Aqui Isabel também fala de censura e da reescrita da história. Situações pelas quais nosso país também passou durante a ditadura militar. Em “1984”, George Orwell resume essa lógica autoritária: “Quem controla o passado, controla o futuro. Quem controla o presente, controla o passado”. Por isso, de novo, é fundamental a memória coletiva se manter viva e verdadeira, com registros e com livros como os de Isabel.
A Ama
“[...] Tiveram de enterrá-la às pressas, sem discursos nem lágrimas. Não assistiu ao seu funeral nenhum dos numerosos filhos alheios que ela com tanto amor tinha criado.” (p. 175)
A personagem Ama — que é chamada assim, sem nome próprio, com uma identidade costurada à família para a qual trabalha — é exemplo de uma realidade dolorosamente parecida com a que ainda vemos no Brasil.
Um corpo que sente
“Sabia o que estava ocorrendo no país, por isso andava dia e noite com o estômago oprimido, tremiam-lhe as mãos, e quando se inteirava da sorte de algum prisioneiro, cobria-se de inchaços dos pés à cabeça, como uma pessoa infectada pela peste. [...] Teve de acomodar os sentimentos para continuar a viver.” (p. 409)

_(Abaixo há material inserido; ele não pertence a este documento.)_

Lemma C2_fetch_dispatched_even_if_pending_witness :
  let s := exec (ngOnChanges sample_inputs) (initial ∅) in
  let l := js "https://example.com" in
  let k := js "aHR0cHM6Ly9leGFtcGxlLmNvbQ==" in
  (configured sample_inputs
   /\ candidates sample_inputs = [] ++ l :: []
   /\ Forall (fun l' => latin1 l' = true) []
   /\ encodeUrlSafe l = Ret k
   /\ cacheSvc s !! k = None)
  /\ exists new,
       requests (exec (ngOnChanges sample_inputs) s) = requests s ++ new
       /\ requestUrl_of sample_inputs k ∈ new.
Proof.
  intros s l k.
  assert (Hconf : configured sample_inputs) by (split; [reflexivity|by eexists]).
  assert (Hcand : candidates sample_inputs = [] ++ l :: []) by reflexivity.
  assert (Hbefore : Forall (fun l' => latin1 l' = true) []) by constructor.
  assert (Hk : encodeUrlSafe l = Ret k) by reflexivity.
  assert (Hnone : cacheSvc s !! k = None) by reflexivity.
  split; [done|].
  exact (proj1 (C2_fetch_dispatched_even_if_pending
                  sample_inputs s [] l [] k Hconf Hcand Hbefore Hk Hnone)).
Defined.

(** C2 as stated fails for a candidate link that the run does not get to:
    the first link cannot be encoded, and the second link, a candidate
    whose key is not cached, is never requested. *)
Lemma C2_unreached_link_not_fetched :
  let i := with_links [js "https://ex" ++ [8364]; js "https://example.org"]
                      sample_inputs in
  let s := exec (ngOnChanges i) (initial ∅) in
  let k := js "aHR0cHM6Ly9leGFtcGxlLm9yZw==" in
  js "https://example.org" ∈ candidates i
  /\ encodeUrlSafe (js "https://example.org") = Ret k
  /\ cacheSvc (initial ∅) !! k = None
  /\ requests s = requests (initial ∅)
  /\ (requestUrl_of i k ∉ requests s).
Proof.
  intros i s k. repeat split.
  - vm_compute. right. left.
  - vm_compute. by intros ?%elem_of_nil.
Qed.

(** A key that is pending and not cached is requested again by the next
    run. *)
Example duplicate_request :
  let s := exec (ngOnChanges sample_inputs) (initial ∅) in
  let s' := exec (ngOnChanges sample_inputs) s in
  let k := js "aHR0cHM6Ly9leGFtcGxlLmNvbQ==" in
  hasPendingJobs s = true
  /\ bool_decide (k ∈ loadingMgr s) = true
  /\ requests s = [js "api.example.com/meta?url=aHR0cHM6Ly9leGFtcGxlLmNvbQ=="]
  /\ requests s'
     = [js "api.example.com/meta?url=aHR0cHM6Ly9leGFtcGxlLmNvbQ==";
        js "api.example.com/meta?url=aHR0cHM6Ly9leGFtcGxlLmNvbQ=="]
  /\ subscriptions s' = [k; k].
Proof. vm_compute. repeat split. Qed.

(** Previewing links that are all cached, with the cache in use: the
    cached records are appended in the order of the links and nothing else
    changes. *)
Lemma for_of_all_cached i ls ps :
  useCache i = true ->
  forall s,
    Forall2 (fun l p => exists k, encodeUrlSafe l = Ret k
                                  /\ cacheSvc s !! k = Some p) ls ps ->
    for_of ls (preview_link i) s = (set_previews (previews s ++ ps) s, Ret tt).
Proof.
  intros Hc s H. revert s H.
  induction ls as [|l ls IH] in ps |- *; intros s H.
  - apply Forall2_nil_inv_l in H as ->. simpl. unfold ret. f_equal.
    apply State_eq; simpl; try done. by rewrite app_nil_r.
  - apply Forall2_cons_inv_l in H as (p & ps' & (k & Hk & Hp) & H & ->).
    simpl. unfold bind. rewrite (preview_link_hit i l s k p) by done.
    rewrite (IH ps') by done. f_equal.
    apply State_eq; simpl; try done. by rewrite <- app_assoc.
Qed.

(** C3. For a candidate link whose encoded key has a cache entry, with the
    cache in use, the orchestrator appends the cached record to the visible
    list at once and dispatches no fetch for the link: previewing the link
    changes nothing but the visible list.  In particular a run all of whose
    candidate links are cached (such as a second run for a link whose first
    fetch has completed and been cached) shows the cached records and calls
    the request function zero times. *)
Theorem C3_cache_hit_no_fetch
        (i : Inputs) (s : State) (l k : jsstring) (p : OpenGraphMetaData) :
  useCache i = true -> encodeUrlSafe l = Ret k -> cacheSvc s !! k = Some p ->
  preview_link i l s = (set_previews (previews s ++ [p]) s, Ret tt)
  /\ (forall ps,
        configured i ->
        Forall2 (fun l' p' => exists k', encodeUrlSafe l' = Ret k'
                                         /\ cacheSvc s !! k' = Some p')
                (candidates i) ps ->
        result (ngOnChanges i) s = Ret tt
        /\ previews (exec (ngOnChanges i) s) = ps
        /\ requests (exec (ngOnChanges i) s) = requests s
        /\ subscriptions (exec (ngOnChanges i) s) = subscriptions s
        /\ loadingMgr (exec (ngOnChanges i) s) = loadingMgr s
        /\ cacheSvc (exec (ngOnChanges i) s) = cacheSvc s).
Proof.
  intros Hc Hk Hp.
  assert (Hall : forall ps,
    configured i ->
    Forall2 (fun l' p' => exists k', encodeUrlSafe l' = Ret k'
                                     /\ cacheSvc s !! k' = Some p')
            (candidates i) ps ->
    ngOnChanges i s
    = (set_scannedLinks (candidates i) (set_previews ps s), Ret tt)).
  { intros ps Hconf Hps. unfold ngOnChanges. rewrite init_configured by done.
    rewrite (for_of_all_cached i _ ps) by done. f_equal. }
  split; [by apply (preview_link_hit i l s k p)|].
  intros ps Hconf Hps. unfold result, exec. by rewrite (Hall ps).
Qed.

Tive vários momentos de identificação com as mulheres deste livro — muitos deles relacionados à escrita. Mas este trecho também me tocou. A pandemia e o atual momento político que atravessamos também me trazem essa necessidade de acomodar os sentimentos para seguir encarando os dias, e também meu corpo, como o de Alba, não hesita em se manifestar quando a mente está tão atribulada.
Sobre a escrita
“Sugeriu-lhe, também, que escrevesse o testemunho que um dia poderia servir para trazer à luz o terrível segredo que estava vivendo, para que o mundo conhecesse o horror que ocorria paralelamente à existência aprazível e ordenada dos que não queriam saber, dos que podiam ter a ilusão de uma vida normal, dos que podiam negar que iam flutuando numa balsa sobre um mar de lamentos, ignorando, apesar de todas as evidências, que a poucos quarteirões do seu mundo feliz estavam os outros, os que sobrevivem ou morrem no lado escuro.” (p. 448)

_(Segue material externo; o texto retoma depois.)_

(** X16: for an error whose class has a registered handler and that carries
    no [data] attribute, the response is the rendering of what the handler
    returned: its body, with [message] set to [str(e)] if the body has none,
    its status code (500 when the handler returns a body only) and its
    headers without [Content-Length]. This holds for every status code but
    401, 404 and 406, which have branches of their own. *)
Theorem handle_error_registered_handler self request app0 e f ret :
  app request = Some app0 →
  error_handlers self !! exc_class e = Some f →
  f e = Ok ret →
  exc_data e = None →
  (unpack ret 500).1.2 ≠ 401 ∧ (unpack ret 500).1.2 ≠ 404
  ∧ (unpack ret 500).1.2 ≠ 406 →
  handle_error self (Some request) e
  = make_response self request
      (PyDict (<[ "message" := default (PStr (exc_str e))
                                 ((unpack ret 500).1.1 !! "message") ]>
                 (unpack ret 500).1.1))
      (unpack ret 500).1.2 (delete "Content-Length" (unpack ret 500).2) None.
Proof.
  intros Happ Hh Hf Hdata (H401 & H404 & H406).
  rewrite (handle_error_unfold _ _ _ _ Happ).
  unfold resolve_error. rewrite Hh, Hf, !bind_Ok.
  destruct (unpack ret 500) as [[dd code] hdrs]. cbn [fst snd] in *.
  assert (Hdata' : error_data e dd
            = PyDict (<[ "message" := default (PStr (exc_str e)) (dd !! "message") ]> dd))
    by (unfold error_data; by rewrite Hdata).
  rewrite <- Hdata', <- remove_blacklisted_eq.
  destruct (decide (500 ≤ code)).
  - by apply finish_error_5xx.
  - apply finish_error_plain; [lia | done | by left | by left].
Qed.

Lemma handle_error_registered_handler_witness :
  handle_error (errorhandler default_api "TeapotError" conflict_handler)
    (Some (todo_request [])) teapot_error
  = make_response (errorhandler default_api "TeapotError" conflict_handler)
      (todo_request [])
      (PyDict (<[ "message" := default (PStr (exc_str teapot_error))
                                 (({[ "detail" := PStr "conflict" ]}
                                     : gmap string pyval) !! "message") ]>
                 {[ "detail" := PStr "conflict" ]}))
      409 (delete "Content-Length" {[ "Content-Length" := "7" ]}) None.
Proof.
  assert (Hh : error_handlers (errorhandler default_api "TeapotError" conflict_handler)
               !! exc_class teapot_error = Some conflict_handler)
    by (vm_compute; reflexivity).
  assert (Hcode : (409 ≠ 401 ∧ 409 ≠ 404 ∧ 409 ≠ 406)%Z) by (repeat split; discriminate).
  exact (handle_error_registered_handler
           (errorhandler default_api "TeapotError" conflict_handler)
           (todo_request []) example_app teapot_error conflict_handler
           (Ret3 {[ "detail" := PStr "conflict" ]} 409 {[ "Content-Length" := "7" ]})
           eq_refl Hh eq_refl eq_refl Hcode).
Defined.

(** ** Registering representations *)

Lemma odict_get_set {V} (k k' : string) (v : V) (d : list (string * V)) :
  odict_get k' (odict_set k v d)
  = if decide (k' = k) then Some v else odict_get k' d.
Proof.
  induction d as [|[k0 v0] d IH]; simpl.
  - repeat case_decide; congruence.
  - destruct (decide (k0 = k)) as [->|Hk0]; simpl.
    + repeat case_decide; congruence.
    + rewrite IH. repeat case_decide; congruence.
Qed.

Lemma odict_keys_set_in {V} (k : string) (v : V) (d : list (string * V)) :
  k ∈ odict_keys d → odict_keys (odict_set k v d) = odict_keys d.
Proof.
  unfold odict_keys. induction d as [|[k0 v0] d IH]; simpl.
  - intros H. inversion H.
  - intros Hin. destruct (decide (k0 = k)) as [->|Hk0]; simpl; [done |].
    f_equal. apply IH. inversion Hin; by subst.
Qed.

Lemma odict_keys_set_notin {V} (k : string) (v : V) (d : list (string * V)) :
  k ∉ odict_keys d → odict_keys (odict_set k v d) = (odict_keys d ++ [k])%list.
Proof.
  unfold odict_keys. induction d as [|[k0 v0] d IH]; simpl; [done |].
  intros Hnotin. destruct (decide (k0 = k)) as [->|Hk0]; simpl.
  - exfalso. apply Hnotin. left.
  - f_equal. apply IH. intros Hin. apply Hnotin. by right.
Qed.

Lemma odict_keys_set {V} (k : string) (v : V) (d : list (string * V)) :
  odict_keys (odict_set k v d)
  = if decide (k ∈ odict_keys d) then odict_keys d else (odict_keys d ++ [k])%list.
Proof.
  case_decide; [by apply odict_keys_set_in | by apply odict_keys_set_notin].
Qed.

(** X17: a representation registered for a media type replaces what was
    registered for it and leaves the other media types alone; from then on a
    response negotiated to that media type is rendered by the new function
    (also for [text/plain], in place of the built-in text renderer). *)
Theorem representation_lookup self mediatype func :
  (∀ m, odict_get m (representations (representation self mediatype func))
        = if decide (m = mediatype) then Some func
          else odict_get m (representations self))
  ∧ ∀ request data code hdrs fallback,
      best_match_accept_mimetype request
        (representations (representation self mediatype func))
        (py_or fallback (default_mediatype self)) = Some mediatype →
      make_response (representation self mediatype func) request data code hdrs
        fallback
      = Ok (set_header "Content-Type" mediatype (func request data code hdrs)).
Proof.
  assert (Hget : ∀ m, odict_get m (representations (representation self mediatype func))
                      = if decide (m = mediatype) then Some func
                        else odict_get m (representations self)).
  { intros m. unfold representation. cbn [representations]. apply odict_get_set. }
  split; [done |].
  intros request data code hdrs fallback Hbest.
  rewrite make_response_unfold.
  change (default_mediatype (representation self mediatype func))
    with (default_mediatype self).
  rewrite Hbest, Hget. by rewrite decide_True.
Qed.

Mujica uma vez disse que “cada geração aprende com aquilo que vive, não com o que as outras viveram”, e este é meu maior medo. Prefiro acreditar que é possível aprender com o passado, e a escrita torna possível colher os relatos de quem viveu o que queremos evitar.

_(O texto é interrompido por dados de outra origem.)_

(** * help-lazyload: a shallow embedding of [src/index.js]

    The library is one closure, [lazyLoad], holding six mutable variables
    and nine inner functions that talk to the browser.  The embedding
    keeps that shape:

    - the closure variables and the part of the browser that the code can
      see (DOM elements, pending animation frames, intersection observers,
      document listeners) form one record, [World];
    - every inner function is a computation in a state-and-exception
      monad [M] over [World]; an uncaught JavaScript exception leaves the
      mutations made so far in place, exactly as in the browser;
    - calls that leave the library (picturefill, requestAnimationFrame,
      observe, ...) are recorded in a trace, together with two ghost
      events that mark the entry of [_updateElement] and of the viewport
      scan.

    A call of a host value that is not a function throws, as it does in
    the browser: [window.picturefill] and [window.requestAnimationFrame]
    are only tested for truthiness by the code, and what the
    IntersectionObserver constructor throws on the configured margin and
    threshold is a parameter of the window.

    Modelling assumptions, all about the host and none about the library:
    attribute and listener primitives of an element and
    [document.addEventListener] succeed; the responsive-image reflow
    (picturefill), when it is a function, is an opaque call that returns
    and does not touch the deferred attributes; coordinates are integers
    and intersection ratios are rationals. *)

From Stdlib Require Import ZArith QArith Lia Ascii.
From stdpp Require Import base option list gmap strings.

Close Scope Q_scope.
Local Open Scope Z_scope.
Local Open Scope string_scope.

(** ** JavaScript values, as far as the capability probe needs them *)

Inductive JsVal : Type :=
| JUndefined
| JNull
| JBool (b : bool)
| JNumber (n : Z)
| JString (s : string)
| JFunction (ref : nat)
| JObject (ref : nat).

(** The [typeof] operator: its result is always a string. *)
Definition typeof (v : JsVal) : string :=
  match v with
  | JUndefined => "undefined"
  | JNull => "object"
  | JBool _ => "boolean"
  | JNumber _ => "number"
  | JString _ => "string"
  | JFunction _ => "function"
  | JObject _ => "object"
  end.

(** Strict equality [===]: values of different types are never equal. *)
Definition strict_eq (a b : JsVal) : bool :=
  match a, b with
  | JUndefined, JUndefined => true
  | JNull, JNull => true
  | JBool x, JBool y => Bool.eqb x y
  | JNumber x, JNumber y => Z.eqb x y
  | JString x, JString y => String.eqb x y
  | JFunction x, JFunction y => Nat.eqb x y
  | JObject x, JObject y => Nat.eqb x y
  | _, _ => false
  end.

"Em alguns momentos tenho a impressão de que já vivi isto e que já escrevi estas mesmas palavras, mas compreendo que não sou eu, mas outra mulher, que anotou nos seus cadernos para que eu me servisse deles. Escrevo, ela escreveu, que a memória é frágil e o transcurso de uma vida é muito breve e sucede tudo tão depressa que não conseguimos ver a relação entre os acontecimentos, não podemos medir a consequência dos atos, acreditamos na ficção do tempo, no presente, no passado e no futuro, mas também pode ser que tudo aconteça simultaneamente." (p. 467)
Isabel me encanta e me provoca a vontade de continuar escrevendo sempre.